In this syntax there are three layers used to create the plot:

  1. a global layer,
  2. a geometric layer, and
  3. a theme layer.

The layers are literally summed together to form the plot. We will look at each of these layers in turn.


5.2.1 The Global Layer

The first layer (referred to as the global layer) in every plot you create employs the function ggplot(). It contains a reference to the source data (data=) and any global aesthetic mappings (more about this later). The first layer only sets up the plot, it doesn’t actually plot anything.

ggplot(data = gapminder, aes(x = income, y = co2))

The background layer for the plot is drawn. The domain (x-values) and range (y-values) is based on data in the income and co2 attributes.
  • The data= argument indicates the source data frame.
  • The aes= argument sets the aesthetic mapping(s).


5.2.2 Aesthetics and Aesthetic Mappings

Aesthetics define what we, as humans, perceive in a given plot; that is the visual properties of a plot. For example, the position of certain elements in the plot (where they are located), or the color or transparency of an element. These aesthetics can be fixed or variable. For example, consider the color of a set of points. If the color is fixed, it would be the same for all the points. If the color is variable, it might be red for some points and blue for other points. Often, this variability in the aesthetic is based on some attribute in our dataset (e.g., points representing Democrats are colored blue, while those representing Republicans are colored red).

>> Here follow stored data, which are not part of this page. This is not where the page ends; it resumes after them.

(* ===== verification/Startup.v ===== *)
(** * Start-up (cmd/dvotemanager/dvotemanager.go)

    newConfig and the main function: what is read, checked and written, in
    which order, before the manager API is served. The system (home directory,
    command line, environment, files), the log, the HTTP router and the
    Ethereum client are the class [StartupHost]; viper's decoding is the class
    [Viper] of Configuration. *)
From S2P Require Import Prelude GoLib Ext Ddl Migrations Html EthClient Smtp Configuration.

(* strings.Trim *)
Fixpoint trim_left (cutset : list ascii) (s : string) : string :=
  match s with
  | "" => ""
  | String a t => if bool_decide (a ∈ cutset) then trim_left cutset t else s
  end.
Fixpoint trim_right (cutset : list ascii) (s : string) : string :=
  match s with
  | "" => ""
  | String a t => match trim_right cutset t with
                  | "" => if bool_decide (a ∈ cutset) then "" else String a ""
                  | t => String a t
                  end
  end.
Definition Trim (s : string) (cutset : list ascii) : string := trim_right cutset (trim_left cutset s).

(* the quote and the brackets viper leaves around the keys *)
Definition key_cutset : list ascii := [ascii_of_nat 34; "["%char; "]"%char].

Class StartupHost (S : Type) := {
  h_UserHomeDir : M S string;
  (* flag.Parse: the flags of the command line, by name, for these flags (a
     command line that is wrong ends the process) *)
  h_Parse : list (string * Value) -> M S (string -> option Value);
  h_Environ : M S (string -> option string);
  (* os.IsNotExist of the error of os.Stat *)
  h_IsNotExist : string -> M S bool;
  h_MkdirAll : string -> M S unit;
  (* viper's: the file is dvotemanager.yml in the directory, what is written
     are the settings *)
  h_SafeWriteConfig : string -> Settings -> M S unit;
  h_ReadInConfig : string -> M S (string -> option Value);
  h_WriteConfig : string -> Settings -> M S unit;
  (* NewSignKeys, Generate, HexString *)
  h_Generate : M S string;
  h_SetFileErrorLog : string -> M S unit;
  h_AddHexKey : string -> M S unit;
  h_router_Init : string -> Z -> M S unit;
  (* sqlx.Open, its Conn within five seconds, time.Sleep of two seconds *)
  h_Open : string -> M S unit;
  h_Conn : M S unit;
  h_Sleep : M S unit;
  h_ethclient_New : EthNetwork -> list string -> M S unit;
  h_BalanceAt : M S Z;
  h_NewManager : string -> M S unit;
  h_EnableAPI : M S unit;
}.

(* how the process ends, or the APIs it serves until it is interrupted *)
Inductive Exit := Fatal (msg : string) | Migrated | Serving (apis : list string).

Section startup.
Context {S : Type} {L : SqlMigrate S} {ML : MailLib S} {SH : StartupHost S} {VP : Viper}.

(* the configuration file: what viper knows after it was read or created, and
   the message of config.Error so far *)
Definition config_file (dir : string) (v : Settings) : M S (Settings * string) :=
  let! missing := h_IsNotExist (dir +:+ "/dvotemanager.yml") in
  if missing : bool then
    let! made := tryM (h_MkdirAll dir) in
    let msg := match made with
               | inl err => "cannot create data directory: " +:+ error_string err
               | inr _ => "creating new config file in " +:+ dir
               end in
    let! written := tryM (h_SafeWriteConfig dir v) in
    retM (v, match written with
             | inl err => "cannot write config file into config dir: " +:+ error_string err
             | inr _ => msg
             end)
  else
    let! read := tryM (h_ReadInConfig dir) in
    match read with
    | inl err => retM (v, "cannot read loaded config file in " +:+ dir +:+ ": " +:+ error_string err)
    | inr file => retM (with_file file v, "")
    end.

(* the signing keys, and the file again when the configuration is to be saved *)
Definition finish_config (dir : string) (v : Settings) (cfg : Config) (err : option gerror)
    (msg : string) : M S (option Config * (bool * string)) :=
  match cf_SigningKeys cfg with
  | [] =>
      let! _ := h_Generate in
      (* the error that is checked is still that of Unmarshal *)
      match err with
      | Some err => retM (Some cfg, (false, "cannot generate signing key: " +:+ error_string err))
      (* cfg.SigningKeys[0] = priv, on the empty slice *)
      | None => panicM "runtime error: index out of range [0] with length 0"
      end
  | _ =>
      if cf_SaveConfig cfg then
        let! r := tryM (h_WriteConfig dir (with_set "saveConfig" (VBool false) v)) in
        match r with
        | inl err => retM (Some cfg,
            (false, "cannot overwrite config file into config dir: " +:+ error_string err))
        | inr _ => retM (Some cfg, (false, msg))
        end
      else retM (Some cfg, (false, msg))
  end.

(* config.Error: whether it is critical, and its message *)
Definition newConfig : M S (option Config * (bool * string)) :=
  let! home := tryM h_UserHomeDir in
  match home with
  | inl err => retM (None, (true, "cannot get user home directory with error: " +:+ error_string err))
  | inr home =>
      let! changed := h_Parse (flags home) in
      let! environ := h_Environ in
      let dir := data_dir home changed in
      let! opened := config_file dir (settings home changed environ) in
      let '(v, msg) := opened in
      let '(cfg, err) := viper_Unmarshal v (assigned_config home changed) in
      let msg := match err with
                 | Some err => "cannot unmarshal loaded config file: " +:+ error_string err
                 | None => msg
                 end in
      finish_config dir v cfg err msg
  end.

(* pgsql.New: what the driver is given *)
Definition data_source (dbc : DBConfig) : string :=
  "host=" +:+ dc_Host dbc +:+ " port=" +:+ decimal (dc_Port dbc) +:+ " user=" +:+ dc_User dbc +:+
  " password=" +:+ dc_Password dbc +:+ " dbname=" +:+ dc_Dbname dbc +:+
  " sslmode=" +:+ dc_Sslmode dbc +:+ " client_encoding=" +:+ "UTF8".

Definition connectionRetries : nat := 5.
(* the connection is dropped, not closed; the error is that of the last attempt *)
Fixpoint try_connect (attempts : nat) (err : option gerror) : M S (option gerror) :=
  match attempts with
  | 0 => retM err
  | Datatypes.S attempts =>
      let! r := tryM h_Conn in
      match r with
      | inr _ => retM None
      | inl err =>
          let! _ := h_Sleep in
          try_connect attempts (Some err)
      end
  end.
Definition pgsql_New (dbc : DBConfig) : M S unit :=
  let! _ := onErr (h_Open (data_source dbc))
    (Wrapf "error initializing postgres connection handler: ") in
  let! err := try_connect connectionRetries None in
  match err with Some err => failM err | None => retM tt end.

(* log.Fatal ends the process *)
Definition orFatal {A} (m : M S A) (k : A -> M S Exit) : M S Exit :=
  let! r := tryM m in
  match r with inl err => retM (Fatal (error_string err)) | inr a => k a end.

(* the manager API is the only one main enables *)
Definition enable (cfg : Config) : M S Exit :=
  if bool_decide (cf_Mode cfg = "manager" \/ cf_Mode cfg = "all") then
    orFatal (h_NewManager (ac_Route (cf_API cfg))) (fun _ => orFatal h_EnableAPI (fun _ => retM (Serving ["manager"])))
  else retM (Serving []).

Definition connect (cfg : Config) (keys : list string) : M S Exit :=
  if bool_decide (en_Name (cf_EthNetwork cfg) = "") then enable cfg else
  (* Fatalf does not know the verb %w of its format: what it prints for the
     error is left out *)
  orFatal (onErr (h_ethclient_New (cf_EthNetwork cfg) keys) (fun _ => Errorf "cannot connect to ethereum endpoint: "))
    (fun _ =>
    (* a balance that cannot be read is logged *)
    let! _ := tryM h_BalanceAt in
    enable cfg).

(* from the database on *)
Definition serve_database (cfg : Config) (keys : list string) : M S Exit :=
  if bool_decide (cf_Migrate_Action cfg <> "") then
    orFatal (Migrator (cf_Migrate_Action cfg)) (fun _ => retM Migrated)
  else
    orFatal (Migrator "upSync") (fun _ =>
    orFatal (liftE (StartPool (New (cf_SMTP cfg)))) (fun _ =>
    connect cfg keys)).

Definition main : M S Exit :=
  let! configured := newConfig in
  let '(cfg, (critical, msg)) := configured in
  if critical : bool then panicM msg else
  match cfg with
  | None => panicM "cannot read configuration"
  | Some cfg =>
      let logged := if bool_decide (cf_LogErrorFile cfg = "") then retM tt
                    else h_SetFileErrorLog (cf_LogErrorFile cfg) in
      orFatal logged (fun _ =>
      if negb (ValidMode cfg) then retM (Fatal ("invalid mode " +:+ cf_Mode cfg)) else
      let keys := map (fun key => Trim key key_cutset) (cf_SigningKeys cfg) in
      match keys with
      | [] => panicM "runtime error: index out of range [0] with length 0"
      | key :: _ =>
          orFatal (h_AddHexKey key) (fun _ =>
          orFatal (h_router_Init (ac_ListenHost (cf_API cfg)) (ac_ListenPort (cf_API cfg))) (fun _ =>
          orFatal (pgsql_New (cf_DB cfg)) (fun _ =>
          serve_database cfg keys)))
      end)
  end.
End startup.

(** ** Lemmas *)

(* the steps that have nothing to do with migrations leave their records alone *)
Record startup_keeps {S} (SH : StartupHost S) (ids : S -> list string) : Prop := {
  keeps_ethclient n l : keeps ids (h_ethclient_New n l);
  keeps_BalanceAt : keeps ids h_BalanceAt;
  keeps_NewManager r : keeps ids (h_NewManager r);
  keeps_EnableAPI : keeps ids h_EnableAPI;
}.

Section lemmas.
Context {S : Type} {L : SqlMigrate S} {ML : MailLib S} {SH : StartupHost S}.

Lemma orFatal_ok {A} (m : M S A) k s x s' :
  orFatal m k s = (Ok x, s') ->
  (exists a s1, m s = (Ok a, s1) /\ k a s1 = (Ok x, s')) \/
  (exists e, m s = (Err e, s') /\ x = Fatal (error_string e)).
Proof.
  unfold orFatal, bindM, tryM. destruct (m s) as [[a|e|p] s1]; [eauto|intros [= <- <-]; eauto|done].
Qed.

(* the error New returns is that of an attempt to connect *)
Lemma try_connect_error n err e s s' :
  try_connect n err s = (Ok (Some e), s') -> err = Some e \/ exists s0 s1, h_Conn s0 = (Err e, s1).
Proof.
  revert err s. induction n as [|n IH]; intros err s; simpl; [intros [= -> _]; by left|].
  unfold bindM at 1, tryM. destruct (h_Conn s) as [[u|e'|p] s1] eqn:E; [done| |done].
  intros ([] & s2 & _ & [[= ->]|H]%IH)%bind_ok; right; eauto.
Qed.

(* what is written does not change what viper knows *)
Lemma config_file_ok dir v s v' msg s' :
  config_file dir v s = (Ok (v', msg), s') -> st_file v = (fun _ => None) ->
  exists file, v' = with_file file v.
Proof.
  intros ([] & s1 & _ & H)%bind_ok Hv; apply bind_ok in H as (r & s2 & _ & H).
  - apply bind_ok in H as (r' & s3 & _ & [= <- _ _]). exists (fun _ => None).
    unfold with_file. rewrite <- Hv. by destruct v.
  - destruct r; injection H as <- _ _; [|by eexists]. exists (fun _ => None).
    unfold with_file. rewrite <- Hv. by destruct v.
Qed.

Lemma finish_config_ok dir v cfg err msg s cfg' e s' :
  finish_config dir v cfg err msg s = (Ok (Some cfg', e), s') -> cfg' = cfg.
Proof.
  unfold finish_config. destruct (cf_SigningKeys cfg).
  - intros (k & s1 & _ & H)%bind_ok. by destruct err; [injection H as ->|].
  - destruct (cf_SaveConfig cfg); [|by intros [= ->]].
    intros (r & s1 & _ & H)%bind_ok. by destruct r; injection H as ->.
Qed.

Context {ids : S -> list string} {HL : SqlMigrateLaws L ids} {HK : startup_keeps SH ids}.

Lemma enable_ok cfg s apis s' :
  enable cfg s = (Ok (Serving apis), s') ->
  ids s' = ids s /\
  apis = (if bool_decide (cf_Mode cfg = "manager" \/ cf_Mode cfg = "all") then ["manager"] else []).
Proof.
  unfold enable. case_bool_decide; [|by intros [= <- <-]].
  intros [(u & s1 & H1 & H2)|(e & _ & [=])]%orFatal_ok.
  apply orFatal_ok in H2 as [(u' & s2 & H2 & [= <- <-])|(e & _ & [=])].
  pose proof (keeps_NewManager _ _ HK (ac_Route (cf_API cfg)) s) as K1. pose proof (keeps_EnableAPI _ _ HK s1) as K2.
  rewrite H1 in K1. rewrite H2 in K2. simpl in *. split; [congruence|done].
Qed.

Lemma connect_ok cfg keys s apis s' :
  connect cfg keys s = (Ok (Serving apis), s') ->
  ids s' = ids s /\
  apis = (if bool_decide (cf_Mode cfg = "manager" \/ cf_Mode cfg = "all") then ["manager"] else []).
Proof.
  unfold connect. case_bool_decide; [apply enable_ok|].
  intros [(u & s1 & H1%onErr_ok & H2)|(e & _ & [=])]%orFatal_ok.
  pose proof (keeps_ethclient _ _ HK (cf_EthNetwork cfg) keys s) as K1. rewrite H1 in K1. simpl in K1. rewrite <- K1.
  revert H2. unfold bindM, tryM. pose proof (keeps_BalanceAt _ _ HK s1) as K2.
  destruct (h_BalanceAt s1) as [[b|e|p] s2]; simpl in *; [rewrite <- K2; apply enable_ok..|done].
Qed.

End lemmas.

(** ** Properties *)
Section properties.
Context {S : Type} {L : SqlMigrate S} {ML : MailLib S} {SH : StartupHost S} {VP : Viper}.

(** C16: The server only serves a migrated database: when main gets to serving,
    the configuration it loaded has a known mode, signing keys and no migration
    action, the e-mail pool could be started and every migration is applied;
    and what is served is the manager API for the modes "manager" and "all",
    and nothing for the others. *)
Theorem main_serves (ids : S -> list string) (s s' : S) (apis : list string) :
  SqlMigrateLaws L ids -> startup_keeps SH ids ->
  main s = (Ok (Serving apis), s') ->
  exists cfg msg s1 smtp, newConfig s = (Ok (Some cfg, (false, msg)), s1) /\
    cf_Mode cfg ∈ Modes /\ cf_SigningKeys cfg <> [] /\ cf_Migrate_Action cfg = "" /\
    StartPool (New (cf_SMTP cfg)) = inr smtp /\
    length (ids s') = length Migrations /\
    apis = (if bool_decide (cf_Mode cfg = "manager" \/ cf_Mode cfg = "all") then ["manager"] else []).
Proof.
  intros HL HK. unfold main. intros ([cfg [critical msg]] & s1 & H1 & H)%bind_ok.
  destruct critical; [done|]. destruct cfg as [cfg|]; [|done].
  apply orFatal_ok in H as [(u & s2 & _ & H)|(e & _ & [=])].
  destruct (ValidMode cfg) eqn:Em; [|done]. apply bool_decide_eq_true in Em. simpl in H.
  destruct (cf_SigningKeys cfg) as [|k ks] eqn:Ek; [done|]. cbn [map] in H.
  set (keys := Trim k key_cutset :: _) in H.
  apply orFatal_ok in H as [(u2 & s3 & _ & H)|(e & _ & [=])].
  apply orFatal_ok in H as [(u3 & s4 & _ & H)|(e & _ & [=])].
  apply orFatal_ok in H as [(u4 & s5 & _ & H)|(e & _ & [=])].
  unfold serve_database in H. case_bool_decide as Ha.
  { apply orFatal_ok in H as [(u5 & s6 & _ & [=])|(e & _ & [=])]. }
  apply orFatal_ok in H as [([] & s6 & H6 & H)|(e & _ & [=])].
  apply orFatal_ok in H as [(smtp & s7 & H7 & H)|(e & _ & [=])].
  apply (connect_ok (ids:=ids) (HK:=HK)) in H as [Hi Happs].
  assert (Hs : StartPool (New (cf_SMTP cfg)) = inr smtp /\ s7 = s6).
  { revert H7. unfold liftE. destruct (StartPool _); [done|]. by intros [= -> ->]. }
  destruct Hs as [Hs ->]. exists cfg, msg, s1, smtp.
  rewrite Ek. split_and!; try done. rewrite Hi. by apply (Migrator_upSync_action (ids:=ids)) in H6.
Qed.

Linking an aesthetic to an attribute in the data, is referred to as an aesthetic mapping. That is because aesthetic mappings map visual properties in the plot (e.g., position, color) to the values in a particular attributes in the data. Aesthetic mappings are specified in an aes() function. In our earlier example syntax, there were two aesthetic mappings that were defined:

  1. Income values from the data will be mapped to the x-position.
  2. CO2 values from the data will be mapped to the y-position.

These mappings were used to define the domain (x-values) and range (y-values) for the blank plot created by the ggplot() global layer.

Important

All aesthetic mappings need to be specified in an aes() function. Because aesthetic mappings use information in the attribute to apply the specified visual properties, the aesthetics (e.g., x=, y=, color=) need to be set to an attribute name in the data frame. For example, both income and co2 are attribute names in the gapminder data object.


5.2.3 Adding Layers

After starting with the global layer, we can modify our visualization by adding layers to the global layer. For example, the layer that includes the function geom_point() is being added to the global layer in the syntax below.

#: fig-cap: Points are added on top of the plot's background layer.
ggplot(data = gapminder, aes(x = income, y = co2)) + 
  geom_point()

Geometric layers (geom_*) are used to add things like points, lines, histograms, densities, etc. The geom_point() layer in our plot is actually drawing the points of the scatter plot. These layers draw on the aesthetic mappings defined in the global layer to know where to draw these geometric objects. For example, the data in the income and co2 variables define the x- and y-positions of the points, respectively.

When layers are added they are “stacked” on top of previous layers. For example, consider the two sets of syntax below. Each will again create our scatterplot by adding a set of points based on the data in the global layer. Each will also draw a loess smoother (a sort of trend line). However, in the first set of syntax, the smoother is drawn on top of the points, and in the second set of syntax, the points are drawn on top of the loess smoother. (The argument alpha=1 sets the transparency of the smoother to be completely opaque.)

# LEFT: Draw smoother on top of points
ggplot(data = gapminder, aes(x = income, y = co2)) + 
  geom_point() +
  geom_smooth(alpha = 1)
# RIGHT: Draw points on top of smoother
ggplot(data = gapminder, aes(x = income, y = co2)) + 
  geom_smooth(alpha = 1) +
  geom_point()

LEFT: The smoother is drawn on top of the points. RIGHT: The points are drawn on top of the smoother.

LEFT: The smoother is drawn on top of the points. RIGHT: The points are drawn on top of the smoother.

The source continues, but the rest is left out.